乌克兰“大饥荒”问题是从苏联1932—1933年饥荒问题“演变”而来的。1932—1933年,在苏联发生了一场大规模饥荒,死亡几百万人,覆盖了几乎当时所有产粮区。戈尔巴乔夫改革时期,一些历史档案首先在乌克兰被公布出来,并成为苏联解体后乌克兰和俄罗斯学界、政论界经常探讨和争论的问题。在乌克兰1932—1933年饥荒问题上,“种族灭绝说”与“共同悲剧说”基本上代表着当今研究这一问题的两种相互对立的观点。实际上,这是一场对苏联社会主义制度如何评价的争论,也成为苏联解体后影响乌俄两国关系的、被政治化的历史问题。研究乌克兰饥荒问题,应将其放到上世纪30年代苏联国内外整体环境中分析。如果就事论事,单独放大某一个事件,将导致历史事实的碎片化和绝对化,以偏概全,违背了历史研究应尊重历史事实之基本原则。

一、乌克兰“大饥荒”问题的由来

上世纪20年代后期,苏联开始了工业化建设。为解决大规模工业化建设过程中的粮食和原料不足问题,改变农村落后的生产方式,苏联开展了农业集体化运动。1931年,苏联农业出现粮食减产,农村劳动生产率也有很大下降。1932年初,在乌拉尔地区和西西伯利亚地区开始出现一定规模的饥荒。不久,在乌克兰的44个区也出现了饥荒。这年夏天,饥荒一度停止,秋天再度发生,一直持续到1933年底。作为苏联最重要的产粮区,乌克兰在这场饥荒中受害最深,死亡人数特别引人关注。西方研究者罗伯特·康奎斯特在其著作中提出,饥荒中乌克兰的死亡人数“保守估计”约有500万。

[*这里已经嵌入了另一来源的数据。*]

(** The loops send the segments. *)
Lemma replay_loop_segments fuel c e ts : forall seq rs fs (a : Admin St),
  1 <= seq <= e + 1 -> e < UINT32_MAX -> (Z.to_nat (e - seq + 1) < fuel)%nat -> range_records seq e rs ->
  replay_loop fuel c e ts seq rs fs a =
  (fs' <- send_segments c ts (segments seq e (apps_of rs)) ;; ret (fs ++ fs')) a.
Proof.
  induction fuel as [|fuel IH]; intros seq rs fs a Hs He Hf Hr; [lia|].
  destruct (Z.leb_spec seq e) as [Hle|Hgt].
  2: { assert (rs = []) as -> by (destruct rs as [|r rs]; [done|]; apply range_records_cons in Hr as [Hr _]; lia).
       cbn. destruct (Z.leb_spec seq e); [lia|]. cbn. by rewrite app_nil_r. }
  assert (Hgap : (match rs with r :: _ => v_seq_num r <> seq \/ is_admin r = true | [] => True end) ->
    (match gap_scan (S fuel) e seq rs with
     | None => fail diverges
     | Some (seq', records') =>
         gap_fill <- BuildGapFillFrame seq seq' ts ;;
         replay_loop fuel c e ts seq' records' (fs ++ [gap_fill])
     end) a = (fs' <- send_segments c ts (segments seq e (apps_of rs)) ;; ret (fs ++ fs')) a).
  { intros Hfirst. destruct (gap_scan_spec (S fuel) e seq rs) as (q & l & -> & Hq & Hl & Ha & Hm); [lia|done|done|done|].
    assert (seq < q) as Hlt.
    { destruct (decide (seq = q)) as [<-|]; [|lia]. destruct l as [|r l]; [lia|]. destruct Hm as [Hm Had].
      destruct rs as [|r0 rs0]; [by rewrite apps_of_cons, Had in Ha|].
      assert (r ∈ r0 :: rs0) as Hin.
      { assert (r ∈ apps_of (r0 :: rs0)) as Hin by (rewrite <- Ha, apps_of_cons, Had; by left).
        unfold apps_of in Hin. by apply list_elem_of_filter in Hin as [_ ?]. }
      apply elem_of_cons in Hin as [->|Hin].
      - destruct Hfirst; congruence.
      - apply range_records_cons in Hr as [Hr0 [_ Hr]]. rewrite Forall_forall in Hr. specialize (Hr r Hin). lia. }
    rewrite (segments_gap seq q e rs l) by (done || lia). cbn [send_segments segment_frame].
    rewrite bind_bind. apply bind_ext. intros f a1. rewrite bind_bind.
    rewrite IH by (lia || done). apply bind_ext. intros fs1 a2. by rewrite bind_ret, <- app_assoc. }
  cbn [replay_loop]. cbv zeta. destruct (Z.leb_spec seq e); [|lia]. destruct rs as [|r rest]; [by apply Hgap|].
  destruct ((v_seq_num r =? seq) && negb (is_admin r)) eqn:E.
  - bool_to_prop. rewrite apps_of_cons. destruct (is_admin r); [done|]. cbn [segments].
    destruct (Z.ltb_spec seq (v_seq_num r)); [lia|]. cbn [app send_segments segment_frame].
    rewrite bind_bind. apply bind_ext. intros f a1. rewrite bind_bind. rewrite u32_small by ulia.
    apply range_records_cons in Hr as [_ Hr]. replace (v_seq_num r + 1) with (seq + 1) in * by lia.
    rewrite IH by (lia || done). apply bind_ext. intros fs1 a2. by rewrite bind_ret, <- app_assoc.
  - apply Hgap. destruct (Z.eqb_spec (v_seq_num r) seq); [right|by left]. cbn in E. by destruct (is_admin r).
Qed.
End Replay.
(** With the budget unspent only a success has to be looked at. *)
Lemma paid_success {A} `{Weigh A} (m : SE (Admin St) A) a :
  ap_logout_sent a = false ->
  (forall a' v, m a = (a', Value v) -> weight v <= 1 /\ ap_logout_sent a' = true)%nat ->
  (weight (snd (m a)) + budget (fst (m a)) <= budget a)%nat.
Proof.
  intros Ha Hm. unfold budget. rewrite Ha. destruct (m a) as [a' [v|e]]; cbn [fst snd].
  - destruct (Hm _ _ eq_refl) as [Hw ->]. change (weight (Value v)) with (weight v). lia.
  - change (weight (Error e)) with 0%nat. destruct (ap_logout_sent a'); lia.
Qed.

Lemma frame_weight_le f : (frame_weight f <= 1)%nat.
Proof. unfold frame_weight. destruct (_ && _); lia. Qed.

Lemma paid_BeginLogout q t ts : paid q (BeginLogout t ts).
Proof.
  apply (paid_more 0); [lia|]. unfold BeginLogout. apply paid_bind; [light|intros []]. intros a. rewrite !bind_get.
  destruct (ap_logout_sent a) eqn:Hs; [apply (paid_fail 0)|]. cbv zeta. apply paid_success; [done|].
  intros a' v Hv. split; [apply frame_weight_le|].
  apply bind_value in Hv as (a1 & st & _ & Hv). apply bind_value in Hv as (a2 & [] & _ & Hv).
  apply bind_value in Hv as (a3 & [] & [= <-] & Hv). apply bind_value in Hv as (a4 & [] & [= <-] & Hv).
  match type of Hv with encode_admin ?m ts ?a0 = _ => pose proof (rel_encode_admin logout_mono m ts a0) as Hk end.
  rewrite Hv in Hk. apply Hk. by destruct a2.
Qed.
Hint Resolve paid_BeginLogout : paid.

Lemma paid_logout_event t ts e : paid (weight e) (logout_event t ts e).
Proof. unfold logout_event. afford. Qed.
Hint Resolve paid_logout_event : paid.
Lemma paid_RejectInbound q d r ts : paid q (RejectInbound d r ts).
Proof. unfold RejectInbound. afford. Qed.
Hint Resolve paid_RejectInbound : paid.
Lemma paid_reject_then_logout q d g r t ts : paid q (reject_then_logout d g r t ts).
Proof.
  unfold reject_then_logout. apply paid_bind; [afford|intros e]. apply (paid_more (weight e)); [lia|]. afford.
Qed.
Lemma paid_BuildPhaseViolationLogout q t s mt ts : paid q (BuildPhaseViolationLogout t s mt ts).
Proof. unfold BuildPhaseViolationLogout. afford. Qed.
Lemma paid_logout_plain q t ts e : weight e = 0%nat -> paid q (logout_event t ts e).
Proof. intros He. apply (paid_more (weight e)); [lia|]. apply paid_logout_event. Qed.
Hint Resolve paid_reject_then_logout paid_BuildPhaseViolationLogout paid_logout_plain : paid.
Hint Extern 1 (weight _ = 0%nat) => reflexivity : paid.
Lemma paid_inbound_too_low q d s ts : paid q (inbound_too_low d s ts).
Proof. unfold inbound_too_low. afford. Qed.
(* ===== verification/Framing.v ===== *)
(** * Frames over a byte stream

    The receive and send paths of [TcpConnection] ([transport/tcp_transport.cpp]):
    cutting FIX frames out of the read buffer, compacting it, reading what the
    socket has, and writing one or several segments.  The socket is an explicit
    script: what has arrived and in which pieces, and how much each write takes. *)
From S2P Require Import Prelude Base StdAlgo IntFormat Scan FixTags Wire RawPassThrough.
Open Scope Z_scope.

Definition kDefaultReadBufferCapacity : Z := 4096.
Definition kMinimumFrameProbeBytes : nat := 12.
Definition kBodyLengthFieldPrefixSize : nat := 3.
Definition kChecksumFieldWireSize : Z := 7.
Definition kMaxReadBufferSize : Z := 1048576.

Definition size_of {A} (l : list A) : Z := Z.of_nat (length l).

(** ** Cutting one frame *)

(** [TryExtractFrame]: [Value 0] asks for more bytes. *)
Definition TryExtractFrame (has_sse2 : bool) (buffer : list Z) : Result nat :=
  if (length buffer <? kMinimumFrameProbeBytes)%nat then Value 0%nat
  else if negb (nth 0 buffer 0 =? nth 0 kBeginStringPrefix 0) || negb (nth 1 buffer 0 =? nth 1 kBeginStringPrefix 0)
  then Error (status.FormatError "FIX frame must begin with tag 8")
  else
    let first_delimiter := FindByte has_sse2 buffer 1 in
    if (length buffer <=? first_delimiter)%nat then Value 0%nat
    else if (length buffer <=? first_delimiter + kBodyLengthFieldPrefixSize)%nat then Value 0%nat
    else if negb (nth (first_delimiter + 1) buffer 0 =? nth 0 kBodyLengthPrefix 0) ||
            negb (nth (first_delimiter + 2) buffer 0 =? nth 1 kBodyLengthPrefix 0)
    then Error (status.FormatError "FIX frame must place BodyLength immediately after BeginString")
    else
      let scan_start := (first_delimiter + kBodyLengthFieldPrefixSize)%nat in
      let second_delimiter := (scan_start + FindByte has_sse2 (drop scan_start buffer) 1)%nat in
      if (length buffer <=? second_delimiter)%nat then Value 0%nat
      else
        let digits := take (second_delimiter - scan_start) (drop scan_start buffer) in
        match from_chars_u32 digits with
        | None => Error (status.FormatError "invalid BodyLength field in frame header")
        | Some (body_length, consumed) =>
            if negb (consumed =? length digits)%nat
            then Error (status.FormatError "invalid BodyLength field in frame header")
            else
              let total_size := Z.of_nat (second_delimiter + 1) + body_length + kChecksumFieldWireSize in
              if size_of buffer <? total_size then Value 0%nat else Value (Z.to_nat total_size)
        end.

在当代乌克兰的各种宣传媒介中,乌克兰在饥荒中的死亡人数有时达到700万、1000万,甚至1500万。乌克兰前总统维克多·尤先科在一次公开讲话中甚至宣布,饥荒时期乌克兰失去了四分之一的居民。乌克兰官方一个最新的统计数字是,在1932—1933年饥荒中乌克兰的死亡人数是3.941万。在俄罗斯,苏联解体前后就有研究者开始统计1932—1933年饥荒中的死亡人数。近年来,随着档案文献和各种统计资料的公布,一些学者提出了比较具体的数字。如,有研究者提出,苏联当时总的死亡人数有200—300万,乌克兰的死亡人数应在100—200万之间。

也有研究者认为,苏联1932—1933年饥荒总的死亡人数是700—1000万,乌克兰的死亡人数为290—350万。还有人提出苏联饥荒总的死亡人数是400—700万,其中乌克兰人有300万的说法。最新数字是俄罗斯科学院通讯院士科兹洛夫提出的,他认为,苏联1932—1933年饥荒中的总死亡人数不少于700万,其中乌克兰人有300-350万。这个数字基本上与俄罗斯官方公布的数字是一致的[6]。一般来说,后几个数字在学界得到了更多的认可。

在苏联时期的大部分时间中,这场饥荒的情况都“被小心掩盖”起来。事实真相首先在西方被揭开:20世纪40年代中期,一些流亡到美国和加拿大的乌克兰侨民首先提出了30年代初发生在乌克兰的饥荒问题。自那时起,每隔一段时间,西方就出版一些有关乌克兰1932—1933年饥荒的研究著作。1983年是饥荒发生50周年,美国和加拿大先后出现了一批有关1932—1933年饥荒的文章和论著,主要研究者有詹姆斯·美斯、罗伯特·康奎斯特等。随着戈尔巴乔夫改革拉开序幕,尤其是80年代后期揭露“历史空白点”,在乌克兰,许多乡镇和城市开始了纪念饥荒死难者的活动,如编写死难的同乡名册,建造纪念标志等。1990年,乌克兰共产党中央委员会公布了一些与1932—1933年饥荒相关的档案,乌克兰“大饥荒”这一历史问题正式出现在乌克兰政论界与学术界。苏联解体后,乌克兰学界与政论界一度把这个问题的研究提到了比较高的程度。一些学者和政论家如С.库里奇茨基、В.马洛奇克、Е.沙塔林等都出版了专著,把这场饥荒作为一个单独的历史事件来研究。

在饥荒的发生原因上,20世纪40—70年代西方研究1932—1933年苏联饥荒的论著中,多把饥荒说成是苏联高层有计划的活动,目的是在精神上和肉体上消灭乌克兰人。到了80年代,詹姆斯·美斯、罗伯特·康奎斯特等西方研究者在著作中把饥荒与苏联的民族政策紧密联系在一起,认为饥荒是苏联领导人为种族灭绝乌克兰人,最终征服乌克兰而制造的。他们的观点得到С.库里奇茨基等乌克兰研究者的肯定,并继而提出,乌克兰“大饥荒”的发生“不是不明原因的偶然现象,而是饥荒恐怖,以及种族灭绝政策和极权主义措施造成的后果”,旨在种族灭绝乌克兰人。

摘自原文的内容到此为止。